Jean-Baptiste Rambla est, pour la seconde fois, jugé pour meurtre d’une jeune femme. Il ne la connaissait pas. Il est entré chez elle et l’a égorgée. La première fois, c’était en 2008 pour l’assassinat, également d’une femme commis quatre ans plus tôt.

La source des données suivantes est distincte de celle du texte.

(** * Copy-to-clipboard handler of the complaints portal

    A shallow embedding of [static/js/copy.js]: the two helper functions
    [showCopiedToast] and [copyText], and the click listener attached to
    every [.js-copy-btn] element.

    The script talks to the browser only: the DOM, the clipboard, the
    Bootstrap toast widget and the console.  The browser is modelled by

    - a [Document] (the element heap and the tree of elements under
      [document.body]), threaded through the code as state;
    - a [Host] record giving what the environment answers where the script
      cannot know: the page address, whether [navigator.clipboard.writeText]
      exists and how its promise settles, what [document.execCommand]
      returns or throws, whether [bootstrap] is defined and how it answers;
    - a list of [Event]s, one per call the script makes to the browser.

    One activation of the listener is run to completion.  [await p] is the
    sequencing of the settlement of [p]: a fulfilled promise continues, a
    rejected one throws at the [await]; the promise of [writeText] is taken
    to settle.  Reading [dataset], [window.location.href] and
    [navigator.clipboard] never throws; [document.body] exists, the buttons
    being inside it.

    The callback of [DOMContentLoaded], which attaches the listener to the
    buttons, works on a [Page]: the document with the class tokens of its
    elements and the table of listeners. *)

From stdpp Require Import base strings list gmap.

Local Open Scope string_scope.
Local Open Scope list_scope.

(** ** JavaScript values and completions *)

(** What a [dataset] read can yield: [undefined] when the attribute is
    missing, its string value otherwise. *)
Inductive JsVal :=
| JsUndefined
| JsString (s : string).

(** ToBoolean: [undefined] and the empty string are falsy. *)
Definition truthy (v : JsVal) : bool :=
  match v with
  | JsUndefined => false
  | JsString s => negb (String.eqb s "")
  end.

(** [v || d] for a string default [d]. *)
Definition or_default (v : JsVal) (d : string) : string :=
  match v with
  | JsUndefined => d
  | JsString s => if truthy v then s else d
  end.

Record JsError := { err_name : string; err_message : string }.

(** How a call ends: with a value, or by throwing.  For a promise under
    [await]: fulfilled, or rejected. *)
Inductive Completion (A : Type) :=
| Normal (a : A)
| Throw (e : JsError).
Arguments Normal {A} a.
Arguments Throw {A} e.

(** ** The document *)

Record Element := {
  tagName : string;
  elem_id : string;                 (* the id attribute, empty when absent *)
  dataset : gmap string string;     (* data-copy-text is dataset.copyText, ... *)
  value : string
}.

(** An element of the document with the elements below it, in order. *)
#[warnings="-register-all"]
Inductive Tree :=
| Node (n : nat) (kids : list Tree).

Definition root (t : Tree) : nat :=
  match t with
  | Node n _ => n
  end.

(** The elements of a subtree in tree order: an element, then what is
    below it. *)
Fixpoint flatten (t : Tree) : list nat :=
  match t with
  | Node n kids => n :: List.flat_map flatten kids
  end.

Record Document := {
  nodes : gmap nat Element;         (* every element object created so far *)
  body : list Tree                  (* children of document.body, in order,
                                       each with its descendants *)
}.

(** Every element of the document, in tree order.  The [html], [head] and
    [body] elements themselves are not among them: they carry neither the
    class nor the id the script looks for. *)
Definition elements (d : Document) : list nat :=
  List.flat_map flatten (body d).

(** Every element of the document is an element of the heap. *)
Definition doc_wf (d : Document) : Prop :=
  ∀ n : nat, n ∈ elements d → n ∈ dom (nodes d).

Definition dataset_get (el : Element) (name : string) : JsVal :=
  match dataset el !! name with
  | Some s => JsString s
  | None => JsUndefined
  end.

(** ** The host environment *)

Record Clipboard := {
  writeText : option (string → Completion unit)
}.

Record ToastOptions := { delay : nat }.

(** The [bootstrap] global, when it is defined, is Bootstrap with its
    [Toast] class; how the two calls of the script end is the host's. *)
Record Toolkit := {
  getOrCreateInstance : nat → ToastOptions → Completion nat;
  show : nat → Completion unit
}.

Record Host := {
  location_href : string;
  navigator_clipboard : option Clipboard;
  execCommand : string → Completion bool;
  bootstrap : option Toolkit
}.

(** ** Calls made to the browser *)

Inductive Event :=
| WriteText (v : string)
| CreateElement (tag : string) (n : nat)
| SetValue (n : nat) (v : string)
| AppendChild (n : nat)
| Select (n : nat)
| ExecCommand (cmd : string)
| RemoveChild (n : nat)
| ToastGetOrCreateInstance (el : nat) (opts : ToastOptions)
| ToastShow (inst : nat)
| ConsoleError (prefix : string) (e : JsError).

(** ** The monad: document state, emitted events, exceptions *)

Definition M (A : Type) : Type :=
  Document → Completion A * Document * list Event.

Definition ret {A} (a : A) : M A := λ d, (Normal a, d, []).

Definition bind {A B} (m : M A) (f : A → M B) : M B :=
  λ d,
    match m d with
    | (Normal a, d1, t1) =>
        match f a d1 with
        | (c, d2, t2) => (c, d2, t1 ++ t2)
        end
    | (Throw e, d1, t1) => (Throw e, d1, t1)
    end.

Definition try_catch {A} (m : M A) (handler : JsError → M A) : M A :=
  λ d,
    match m d with
    | (Normal a, d1, t1) => (Normal a, d1, t1)
    | (Throw e, d1, t1) =>
        match handler e d1 with
        | (c, d2, t2) => (c, d2, t1 ++ t2)
        end
    end.

(** A call whose answer comes from the host: it is recorded, and it
    completes as the host says. *)
Definition host_call {A} (ev : Event) (c : Completion A) : M A :=
  λ d, (c, d, [ev]).

Declare Scope js_scope.
Delimit Scope js_scope with js.
Notation "'var' x ':=' m ';;;' k" := (bind m (λ x, k))
  (at level 10, x name, m at level 99, k at level 200) : js_scope.
Notation "m ';;;' k" := (bind m (λ _, k))
  (at level 100, k at level 200, right associativity) : js_scope.
Local Open Scope js_scope.

(** Projections of a run. *)
Definition completion {A} (r : Completion A * Document * list Event) : Completion A := r.1.1.
Definition final {A} (r : Completion A * Document * list Event) : Document := r.1.2.
Definition events {A} (r : Completion A * Document * list Event) : list Event := r.2.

Il avait été condamné à 18 ans de prison.
Il est le frère de Maria-Dolorès enlevée et tuée en 1974.
Il avait six ans.
Il a vu le ravisseur qui lui a parlé et il a vu sa voiture.
Devant les policiers, il n’a reconnu ni Christian Ranucci qui était suspecté, ni sa voiture.
C. Ranucci a été condamné à mort et exécuté en1976.
Ce que l’enfant a dit par cette négation (= cet homme n’est pas celui qui a enlevé et tué ma sœur) a été nié.
En d’autres termes, en condamnant et en exécutant C. Ranucci, on a dit à l’enfant : si on t’avait écouté, le meurtrier de ta sœur serait resté impuni.
La haine du père – dont la violence a trouvé un écho et un refuge au FN – et celle du fils contre ceux qui, après l’exécution, ont tenté de montrer que C. Ranucci n’était peut-être pas le coupable (Gilles Perrault et Le pull-over rouge, notamment), pourrait s’expliquer par cette double négation.
Et si le père n’avait pas été absolument certain que celui qui a été guillotiné était vraiment le coupable ?
Et le fils, qui sait, lui, que fait-il de ce double non, le sien et celui qui le nie ?
Et si l’un et l’autre n’avaient pas pu supporter que d’autres le signifient à leur place ?
Est-ce que l’objet de leur haine n’a pas été (le père est mort) et n’est pas confondu avec « eux-mêmes » ?
Mais comment vivre avec la haine de soi ?
Ou plutôt, comment ne pas vivre ?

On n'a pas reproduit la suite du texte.